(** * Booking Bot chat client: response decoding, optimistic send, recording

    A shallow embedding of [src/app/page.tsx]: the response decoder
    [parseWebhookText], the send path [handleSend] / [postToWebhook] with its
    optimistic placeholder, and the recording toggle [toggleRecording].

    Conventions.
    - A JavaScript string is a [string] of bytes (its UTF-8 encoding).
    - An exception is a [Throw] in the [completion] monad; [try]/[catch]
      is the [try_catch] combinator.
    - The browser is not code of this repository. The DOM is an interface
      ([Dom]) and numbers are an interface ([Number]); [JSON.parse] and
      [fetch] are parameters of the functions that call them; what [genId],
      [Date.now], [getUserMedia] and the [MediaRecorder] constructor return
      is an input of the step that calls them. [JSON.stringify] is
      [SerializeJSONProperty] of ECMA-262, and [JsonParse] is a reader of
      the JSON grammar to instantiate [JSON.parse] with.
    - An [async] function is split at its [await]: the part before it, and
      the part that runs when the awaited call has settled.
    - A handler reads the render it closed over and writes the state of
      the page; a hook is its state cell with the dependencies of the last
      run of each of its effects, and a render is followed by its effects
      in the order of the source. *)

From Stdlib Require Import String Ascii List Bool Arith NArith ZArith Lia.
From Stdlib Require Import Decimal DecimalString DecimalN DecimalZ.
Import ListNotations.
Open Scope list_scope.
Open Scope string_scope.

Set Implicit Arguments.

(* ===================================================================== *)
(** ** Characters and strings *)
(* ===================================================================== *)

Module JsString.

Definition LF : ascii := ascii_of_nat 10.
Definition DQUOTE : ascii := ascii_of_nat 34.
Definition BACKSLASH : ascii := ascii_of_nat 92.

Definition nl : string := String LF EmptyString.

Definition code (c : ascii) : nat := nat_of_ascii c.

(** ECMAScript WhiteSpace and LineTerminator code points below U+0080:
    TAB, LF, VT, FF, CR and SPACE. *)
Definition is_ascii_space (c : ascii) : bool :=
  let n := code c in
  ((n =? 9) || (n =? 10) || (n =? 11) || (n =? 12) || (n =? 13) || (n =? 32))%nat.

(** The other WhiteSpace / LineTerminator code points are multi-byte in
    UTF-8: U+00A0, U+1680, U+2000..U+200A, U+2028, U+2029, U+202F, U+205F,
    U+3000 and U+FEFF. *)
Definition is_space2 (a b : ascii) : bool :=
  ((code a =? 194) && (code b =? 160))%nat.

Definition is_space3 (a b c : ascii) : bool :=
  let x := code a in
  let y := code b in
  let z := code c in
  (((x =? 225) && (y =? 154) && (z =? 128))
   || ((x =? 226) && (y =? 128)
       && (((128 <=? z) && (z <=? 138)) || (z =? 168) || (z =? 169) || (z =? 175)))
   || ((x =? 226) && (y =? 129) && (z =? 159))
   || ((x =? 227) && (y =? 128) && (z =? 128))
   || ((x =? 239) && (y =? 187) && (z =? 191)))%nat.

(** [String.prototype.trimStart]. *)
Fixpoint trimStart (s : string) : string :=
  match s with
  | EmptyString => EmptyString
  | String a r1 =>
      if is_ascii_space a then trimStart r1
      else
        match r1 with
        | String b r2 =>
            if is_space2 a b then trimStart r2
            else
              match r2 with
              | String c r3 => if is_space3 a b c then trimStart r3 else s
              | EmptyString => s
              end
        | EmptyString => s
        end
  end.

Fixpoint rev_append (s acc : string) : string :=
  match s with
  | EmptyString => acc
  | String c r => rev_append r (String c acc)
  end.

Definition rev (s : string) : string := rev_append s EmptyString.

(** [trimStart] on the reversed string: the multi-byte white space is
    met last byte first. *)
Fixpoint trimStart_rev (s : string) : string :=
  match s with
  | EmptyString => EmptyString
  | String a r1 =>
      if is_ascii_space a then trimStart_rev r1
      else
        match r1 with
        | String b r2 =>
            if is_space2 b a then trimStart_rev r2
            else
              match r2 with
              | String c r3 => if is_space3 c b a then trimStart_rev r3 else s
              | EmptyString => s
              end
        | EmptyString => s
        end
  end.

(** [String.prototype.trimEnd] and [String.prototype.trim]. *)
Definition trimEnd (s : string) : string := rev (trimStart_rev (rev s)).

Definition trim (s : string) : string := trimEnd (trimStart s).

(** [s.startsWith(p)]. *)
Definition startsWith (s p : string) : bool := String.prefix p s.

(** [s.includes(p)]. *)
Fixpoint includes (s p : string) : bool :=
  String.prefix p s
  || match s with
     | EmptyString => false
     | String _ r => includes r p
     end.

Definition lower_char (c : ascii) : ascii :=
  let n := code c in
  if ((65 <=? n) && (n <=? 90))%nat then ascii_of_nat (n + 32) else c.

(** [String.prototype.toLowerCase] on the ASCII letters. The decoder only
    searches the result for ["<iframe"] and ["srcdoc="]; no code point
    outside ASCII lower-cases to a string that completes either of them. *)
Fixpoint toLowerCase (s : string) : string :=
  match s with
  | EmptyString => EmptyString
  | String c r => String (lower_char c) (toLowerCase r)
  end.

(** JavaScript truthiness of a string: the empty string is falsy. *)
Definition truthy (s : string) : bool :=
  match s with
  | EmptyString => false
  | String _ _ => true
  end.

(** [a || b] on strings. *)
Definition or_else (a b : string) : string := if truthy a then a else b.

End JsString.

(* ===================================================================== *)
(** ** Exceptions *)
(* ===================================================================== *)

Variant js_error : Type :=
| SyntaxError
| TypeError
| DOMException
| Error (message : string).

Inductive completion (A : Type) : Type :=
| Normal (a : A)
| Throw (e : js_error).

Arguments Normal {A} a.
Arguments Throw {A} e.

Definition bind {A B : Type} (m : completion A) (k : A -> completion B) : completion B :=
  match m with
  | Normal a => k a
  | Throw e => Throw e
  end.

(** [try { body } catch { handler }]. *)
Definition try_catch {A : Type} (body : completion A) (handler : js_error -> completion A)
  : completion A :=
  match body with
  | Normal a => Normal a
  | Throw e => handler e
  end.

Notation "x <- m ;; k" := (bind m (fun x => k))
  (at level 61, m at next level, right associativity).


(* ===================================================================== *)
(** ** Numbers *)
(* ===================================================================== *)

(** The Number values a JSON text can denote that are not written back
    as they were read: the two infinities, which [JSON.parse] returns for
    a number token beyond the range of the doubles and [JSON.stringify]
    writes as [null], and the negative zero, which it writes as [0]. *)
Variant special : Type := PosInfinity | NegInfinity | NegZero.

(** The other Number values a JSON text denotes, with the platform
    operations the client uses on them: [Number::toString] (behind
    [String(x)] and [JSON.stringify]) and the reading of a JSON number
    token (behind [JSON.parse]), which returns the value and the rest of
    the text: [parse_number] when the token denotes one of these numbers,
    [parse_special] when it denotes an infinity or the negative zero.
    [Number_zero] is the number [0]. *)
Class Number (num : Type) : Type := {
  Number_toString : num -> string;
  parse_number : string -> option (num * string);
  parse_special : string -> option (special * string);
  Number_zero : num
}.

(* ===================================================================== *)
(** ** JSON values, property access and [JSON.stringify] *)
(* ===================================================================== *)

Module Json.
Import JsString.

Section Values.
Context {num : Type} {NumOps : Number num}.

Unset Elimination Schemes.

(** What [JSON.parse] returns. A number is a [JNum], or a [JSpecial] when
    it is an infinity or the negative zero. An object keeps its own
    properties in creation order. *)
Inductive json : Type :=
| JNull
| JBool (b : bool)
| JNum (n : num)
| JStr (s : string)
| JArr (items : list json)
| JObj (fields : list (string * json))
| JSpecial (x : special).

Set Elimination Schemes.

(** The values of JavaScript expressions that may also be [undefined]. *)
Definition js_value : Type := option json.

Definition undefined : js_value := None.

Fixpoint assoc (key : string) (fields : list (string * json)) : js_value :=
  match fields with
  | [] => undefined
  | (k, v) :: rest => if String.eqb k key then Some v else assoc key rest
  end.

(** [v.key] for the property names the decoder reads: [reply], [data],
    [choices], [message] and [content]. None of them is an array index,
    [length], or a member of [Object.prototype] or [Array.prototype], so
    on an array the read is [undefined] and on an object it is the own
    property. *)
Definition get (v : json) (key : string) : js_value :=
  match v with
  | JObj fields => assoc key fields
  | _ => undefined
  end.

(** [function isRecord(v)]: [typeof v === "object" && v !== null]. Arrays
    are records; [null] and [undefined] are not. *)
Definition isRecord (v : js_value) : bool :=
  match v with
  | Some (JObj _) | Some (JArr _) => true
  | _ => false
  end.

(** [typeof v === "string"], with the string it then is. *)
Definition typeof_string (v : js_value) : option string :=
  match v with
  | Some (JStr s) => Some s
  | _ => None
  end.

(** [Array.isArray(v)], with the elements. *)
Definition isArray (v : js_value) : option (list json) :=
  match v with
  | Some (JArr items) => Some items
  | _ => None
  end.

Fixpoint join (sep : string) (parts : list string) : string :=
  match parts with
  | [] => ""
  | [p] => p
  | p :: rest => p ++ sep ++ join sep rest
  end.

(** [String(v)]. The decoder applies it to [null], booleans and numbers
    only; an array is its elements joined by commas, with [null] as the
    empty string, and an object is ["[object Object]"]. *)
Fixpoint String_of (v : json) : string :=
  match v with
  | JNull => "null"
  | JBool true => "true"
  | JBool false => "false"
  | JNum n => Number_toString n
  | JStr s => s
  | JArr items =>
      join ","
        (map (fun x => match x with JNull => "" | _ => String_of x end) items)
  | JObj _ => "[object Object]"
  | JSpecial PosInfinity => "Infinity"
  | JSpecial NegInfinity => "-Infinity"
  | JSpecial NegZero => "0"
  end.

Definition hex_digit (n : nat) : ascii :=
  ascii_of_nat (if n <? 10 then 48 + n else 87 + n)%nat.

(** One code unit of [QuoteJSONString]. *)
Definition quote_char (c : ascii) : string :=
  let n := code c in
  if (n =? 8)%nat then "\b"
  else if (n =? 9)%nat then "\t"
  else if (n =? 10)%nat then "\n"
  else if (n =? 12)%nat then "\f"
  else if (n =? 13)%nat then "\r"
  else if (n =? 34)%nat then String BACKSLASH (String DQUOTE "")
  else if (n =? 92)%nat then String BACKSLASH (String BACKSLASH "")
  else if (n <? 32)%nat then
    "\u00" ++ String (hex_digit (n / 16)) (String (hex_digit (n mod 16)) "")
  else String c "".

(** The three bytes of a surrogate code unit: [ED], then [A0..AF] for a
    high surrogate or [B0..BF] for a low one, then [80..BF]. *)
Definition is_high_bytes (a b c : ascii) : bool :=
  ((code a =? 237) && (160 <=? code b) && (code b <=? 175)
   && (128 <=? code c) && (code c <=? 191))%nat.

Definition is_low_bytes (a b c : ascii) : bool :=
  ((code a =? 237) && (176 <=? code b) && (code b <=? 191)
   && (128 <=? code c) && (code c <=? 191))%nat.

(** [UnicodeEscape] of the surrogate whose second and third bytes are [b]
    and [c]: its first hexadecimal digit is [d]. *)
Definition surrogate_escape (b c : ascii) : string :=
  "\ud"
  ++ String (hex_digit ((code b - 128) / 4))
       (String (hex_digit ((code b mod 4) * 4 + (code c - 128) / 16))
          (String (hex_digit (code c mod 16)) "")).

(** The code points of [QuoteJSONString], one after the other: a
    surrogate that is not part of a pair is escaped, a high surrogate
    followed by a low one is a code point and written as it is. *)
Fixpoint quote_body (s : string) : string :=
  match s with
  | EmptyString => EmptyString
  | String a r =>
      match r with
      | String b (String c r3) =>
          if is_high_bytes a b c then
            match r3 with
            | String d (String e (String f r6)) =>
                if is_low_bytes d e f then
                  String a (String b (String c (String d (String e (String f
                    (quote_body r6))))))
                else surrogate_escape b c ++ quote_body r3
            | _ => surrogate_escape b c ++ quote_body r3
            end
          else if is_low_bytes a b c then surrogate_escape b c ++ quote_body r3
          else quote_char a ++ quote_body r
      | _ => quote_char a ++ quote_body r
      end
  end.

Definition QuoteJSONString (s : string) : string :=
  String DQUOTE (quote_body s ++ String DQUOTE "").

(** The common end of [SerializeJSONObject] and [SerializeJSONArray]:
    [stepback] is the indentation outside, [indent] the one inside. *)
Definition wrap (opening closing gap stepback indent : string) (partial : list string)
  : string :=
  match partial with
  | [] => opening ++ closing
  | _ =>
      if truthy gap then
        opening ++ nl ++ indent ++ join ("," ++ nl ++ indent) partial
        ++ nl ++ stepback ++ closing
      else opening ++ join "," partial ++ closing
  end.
★ ★ ★ ★ ★
Brief → The required output is the stretch of entries above from the line containing "Definition trimEnd (s" through the line containing "if ((65 <=? n)", reproduced exactly.

Result of the task →
Definition trimEnd (s : string) : string := rev (trimStart_rev (rev s)).

Definition trim (s : string) : string := trimEnd (trimStart s).

(** [s.startsWith(p)]. *)
Definition startsWith (s p : string) : bool := String.prefix p s.

(** [s.includes(p)]. *)
Fixpoint includes (s p : string) : bool :=
  String.prefix p s
  || match s with
     | EmptyString => false
     | String _ r => includes r p
     end.

Definition lower_char (c : ascii) : ascii :=
  let n := code c in
  if ((65 <=? n) && (n <=? 90))%nat then ascii_of_nat (n + 32) else c.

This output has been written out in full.